▸ What is being asked
Throughout the listing below, show every line in which "induction" occurs.

*** Dataset extract ***

Lemma pipeline_spares_dictionary (sel : list SelectedProduct) :
  existsb (writes_to SUGGESTION_KEY) (flat_map (sync_all_item JSON_parse) sel) = false.
Proof.
  induction sel as [|p sel IH]; [reflexivity|].
  cbn [flat_map]. rewrite existsb_app, IH, orb_false_r.
  unfold sync_all_item. cbn [existsb writes_to orb]. unfold str_eqb.
  rewrite bool_decide_eq_false_2; [reflexivity|].
  intros E. apply (f_equal head) in E. vm_compute in E. discriminate E.
Qed.

(** X7: Full Sync is idempotent on the stores: with both stores reachable,
    running it a second time returns the same count and leaves the index store
    (entries, suggestion dictionary, result cache) and everything else exactly
    as the first run left them. *)
Theorem full_sync_idempotent (w : World) (Hup : redis_up w = true) (Hdb : db_up w = true) :
  let once := run the_stores (syncAllProductsToRedis JSON_parse) w in
  let twice := run the_stores (syncAllProductsToRedis JSON_parse) (world once) in
  world twice = world once /\ out twice = out once.
Proof.
  intros once twice. subst once twice.
  destruct (full_sync_run w Hup Hdb) as [Ew Eo]. cbv zeta in Ew, Eo.
  rewrite Ew, Eo.
  set (w0 := del SUGGESTION_KEY w) in *.
  set (w1 := fold_left apply_queued (pipeline w) w0) in *.
  destruct (fold_queued_frame (pipeline w) w0) as (F1 & F2 & F3 & F4 & F5 & F6 & F7).
  cbv zeta in F1, F2, F3, F4, F5, F6, F7. fold w1 in F1, F2, F3, F4, F5, F6, F7.
  assert (Hsel : selected_for_sync w1 = selected_for_sync w).
  { unfold selected_for_sync. rewrite F5. reflexivity. }
  destruct (full_sync_run w1) as [Ew1 Eo1]; [rewrite F1; exact Hup | rewrite F4; exact Hdb|].
  cbv zeta in Ew1, Eo1. rewrite Ew1, Eo1, Hsel. split; [|reflexivity].
  set (w2 := del SUGGESTION_KEY w1).
  destruct (fold_queued_frame (pipeline w) w2) as (G1 & G2 & G3 & G4 & G5 & G6 & G7).
  cbv zeta in G1, G2, G3, G4, G5, G6, G7.
  apply World_eq.
  - rewrite G1. reflexivity.
  - apply map_eq. intros k. rewrite fold_queued_hashes.
    subst w2. cbn [del hashes].
    destruct (decide (k = SUGGESTION_KEY)) as [-> | Hk].
    + rewrite pipeline_spares_dictionary. rewrite lookup_delete_eq.
      subst w1. rewrite fold_queued_hashes, pipeline_spares_dictionary.
      subst w0. cbn [del hashes]. rewrite lookup_delete_eq. reflexivity.
    + rewrite lookup_delete_ne by congruence.
      subst w1. rewrite fold_queued_hashes.
      destruct (existsb (writes_to k) (pipeline w)); [|reflexivity].
      cbn [from_option]. unfold Datatypes.id. rewrite written_twice. reflexivity.
  - subst w1. rewrite !fold_queued_suggestions. subst w2 w0. cbn [del suggestions].
    unfold str_eqb. rewrite bool_decide_eq_true_2 by reflexivity. reflexivity.
  - rewrite G2. reflexivity.
  - rewrite G3. subst w2. cbn [del results]. rewrite F3. subst w0. cbn [del results].
    apply map_eq. intros k. destruct (decide (k = SUGGESTION_KEY)) as [-> | Hk].
    + rewrite !lookup_delete_eq. reflexivity.
    + rewrite !lookup_delete_ne by congruence. reflexivity.
  - rewrite G4. reflexivity.
  - rewrite G5. reflexivity.
  - rewrite G6. reflexivity.
  - rewrite G7. reflexivity.
Qed.

Lemma sync_all_status (p : SelectedProduct) :
  forall key fields, In (Q_HSET key fields) (sync_all_item JSON_parse p) ->
    key = lit "product:" ++ sel_id p
    /\ (list_to_map fields : gmap jsstring value) !! lit "status" = Some (VStr (sel_status p)).
Proof.
  intros key fields [E | [E | []]]; [|discriminate E].
  injection E as <- <-. split; [reflexivity|].
  generalize (cleanSystemTags JSON_parse (sel_systemTags p)).
  generalize (frontendJson (sel_id p) (sel_name p) (sel_slug p) (sel_price p)
                (sel_originalPrice p) (first_image (sel_images p)) (sel_salesCount p)
                (sel_shop p)).
  generalize (location_of (sel_shop p)).
  generalize (num_or (sel_salesCount p) (Int 0)). generalize (num_or (sel_rating p) (Int 0)).
  generalize (sel_name p) (sel_price p) (sel_status p) (sel_id p) (sel_slug p).
  intros. vm_compute. reflexivity.
Qed.

Lemma pipeline_writes w key fields :
  In (Q_HSET key fields) (pipeline w) ->
  (exists p, In p (products w) /\ status p = lit "ACTIVE" /\ key = lit "product:" ++ id p)
  /\ (list_to_map fields : gmap jsstring value) !! lit "status" = Some (VStr (lit "ACTIVE")).
Proof.
  intros H. apply in_flat_map in H as (sp & Hsp & Hq).
  unfold selected_for_sync in Hsp. apply in_map_iff in Hsp as (p & <- & Hp).
  apply filter_In in Hp as [Hp Hst]. unfold str_eqb in Hst. apply bool_decide_eq_true_1 in Hst.
  apply sync_all_status in Hq as [-> Hf]. split.
  - exists p. repeat split; assumption.
  - rewrite Hf. cbn [select_for_sync sel_status]. rewrite Hst. reflexivity.
Qed.

Lemma suggested_origin cmds : forall l x,
  In x (fold_left suggested cmds l) ->
  In x l \/ exists k, In (Q_SUGADD k (fst (fst x)) (snd (fst x)) (snd x)) cmds.
Proof.
  induction cmds as [|q cmds IH]; intros l x H; [left; exact H|].
  cbn [fold_left] in H. apply IH in H as [H | (k & H)].
  - destruct q as [key fields | k text score payload]; cbn [suggested] in H.
    + left. exact H.
    + apply in_app_or in H as [H | [<- | []]].
      * left. apply filter_In in H. apply H.
      * right. exists k. left. reflexivity.
  - right. exists k. right. exact H.
Qed.

Lemma pipeline_suggests w k text score payload :
  In (Q_SUGADD k text score payload) (pipeline w) ->
  exists p, In p (products w) /\ status p = lit "ACTIVE" /\ text = name p.
Proof.
  intros H. apply in_flat_map in H as (sp & Hsp & Hq).
  unfold selected_for_sync in Hsp. apply in_map_iff in Hsp as (p & <- & Hp).
  apply filter_In in Hp as [Hp Hst]. unfold str_eqb in Hst. apply bool_decide_eq_true_1 in Hst.
  destruct Hq as [E | [E | []]]; [discriminate E|]. injection E as _ <- _ _.
  exists p. repeat split; assumption.
Qed.

Lemma written_status k cmds : forall e,
  (forall key fields, In (Q_HSET key fields) cmds ->
     (list_to_map fields : gmap jsstring value) !! lit "status" = Some (VStr (lit "ACTIVE"))) ->
  existsb (writes_to k) cmds = true ->
  fold_left (written k) cmds e !! lit "status" = Some (VStr (lit "ACTIVE")).
Proof.
  induction cmds as [|q cmds IH]; intros e Hall Hex; [discriminate Hex|].
  cbn [fold_left]. destruct (existsb (writes_to k) cmds) eqn:Er.
  - apply IH; [|reflexivity]. intros key fields Hin. apply (Hall key fields). right. exact Hin.
  - rewrite (fold_written_untouched _ _ _ Er).
    cbn in Hex. rewrite Er, orb_false_r in Hex.
    destruct q as [key fields|]; [|discriminate Hex]. cbn in Hex |- *. rewrite Hex.
    apply lookup_union_Some_l. apply (Hall key fields). left. reflexivity.
Qed.

(** X8: after Full Sync with both stores reachable, the index holds for
    every ACTIVE row of the source store an entry product:<id> whose status
    is ACTIVE; apart from the key of the suggestion dictionary, every key
    that no ACTIVE row writes keeps the entry it had: Full Sync does not
    remove or touch the entry of a row that was deleted or is no longer
    ACTIVE.  The suggestion dictionary is rebuilt: each of its entries is the
    name of an ACTIVE row. *)
Theorem full_sync_covers_active_rows (w : World)
    (Hup : redis_up w = true) (Hdb : db_up w = true) :
  let w' := world (run the_stores (syncAllProductsToRedis JSON_parse) w) in
  (forall p, In p (products w) -> status p = lit "ACTIVE" ->
     entry_status w' (lit "product:" ++ id p) = Some (VStr (lit "ACTIVE")))
  /\ (forall k, k <> SUGGESTION_KEY ->
        (forall p, In p (products w) -> status p = lit "ACTIVE" -> k <> lit "product:" ++ id p) ->
        hashes w' !! k = hashes w !! k)
  /\ (forall s, In s (suggestions w') ->
        exists p, In p (products w) /\ status p = lit "ACTIVE" /\ fst (fst s) = name p).
Proof.
  intros w'. subst w'. destruct (full_sync_run w Hup Hdb) as [Ew _]. cbv zeta in Ew.
  rewrite Ew. split; [|split].
  - intros p Hp Hst. unfold entry_status. rewrite fold_queued_hashes.
    assert (Hex : existsb (writes_to (lit "product:" ++ id p)) (pipeline w) = true).
    { apply existsb_exists. eexists. split.
      - apply in_flat_map. exists (select_for_sync p). split.
        + unfold selected_for_sync. apply in_map. apply filter_In. split; [exact Hp|].
          unfold str_eqb. apply bool_decide_eq_true_2. exact Hst.
        + left. reflexivity.
      - cbn. unfold str_eqb. apply bool_decide_eq_true_2. reflexivity. }
    rewrite Hex. cbn [mbind option_bind]. apply written_status; [|exact Hex].
    intros key fields Hin. apply (pipeline_writes w key fields Hin).
  - intros k Hk Hfree. rewrite fold_queued_hashes.
    destruct (existsb (writes_to k) (pipeline w)) eqn:Ex.
    + apply existsb_exists in Ex as (q & Hq & Hw).
      destruct q as [key fields|]; [|discriminate Hw].
      cbn in Hw. unfold str_eqb in Hw. apply bool_decide_eq_true_1 in Hw. subst key.
      destruct (pipeline_writes w k fields Hq) as [(p & Hp & Hst & E) _].
      destruct (Hfree p Hp Hst E).
    + cbn [del hashes]. apply lookup_delete_ne. congruence.
  - intros s Hs. rewrite fold_queued_suggestions in Hs. cbn [del suggestions] in Hs.
    unfold str_eqb in Hs. rewrite bool_decide_eq_true_2 in Hs by reflexivity.
    apply suggested_origin in Hs as [[] | (k & Hs)].
    eapply pipeline_suggests, Hs.
Qed.

End Stores.

Lemma full_sync_idempotent_witness :
  let once := run shop_stores (syncAllProductsToRedis no_json) shop_world in
  let twice := run shop_stores (syncAllProductsToRedis no_json) (world once) in
  world twice = world once /\ out twice = out once.
Proof.
  apply (full_sync_idempotent no_match all_rows count_rows no_json shop_world); reflexivity.
Defined.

*** End of Dataset extract ***

▸ Solution
  induction sel as [|p sel IH]; [reflexivity|].
  induction cmds as [|q cmds IH]; intros l x H; [left; exact H|].
  induction cmds as [|q cmds IH]; intros e Hall Hex; [discriminate Hex|].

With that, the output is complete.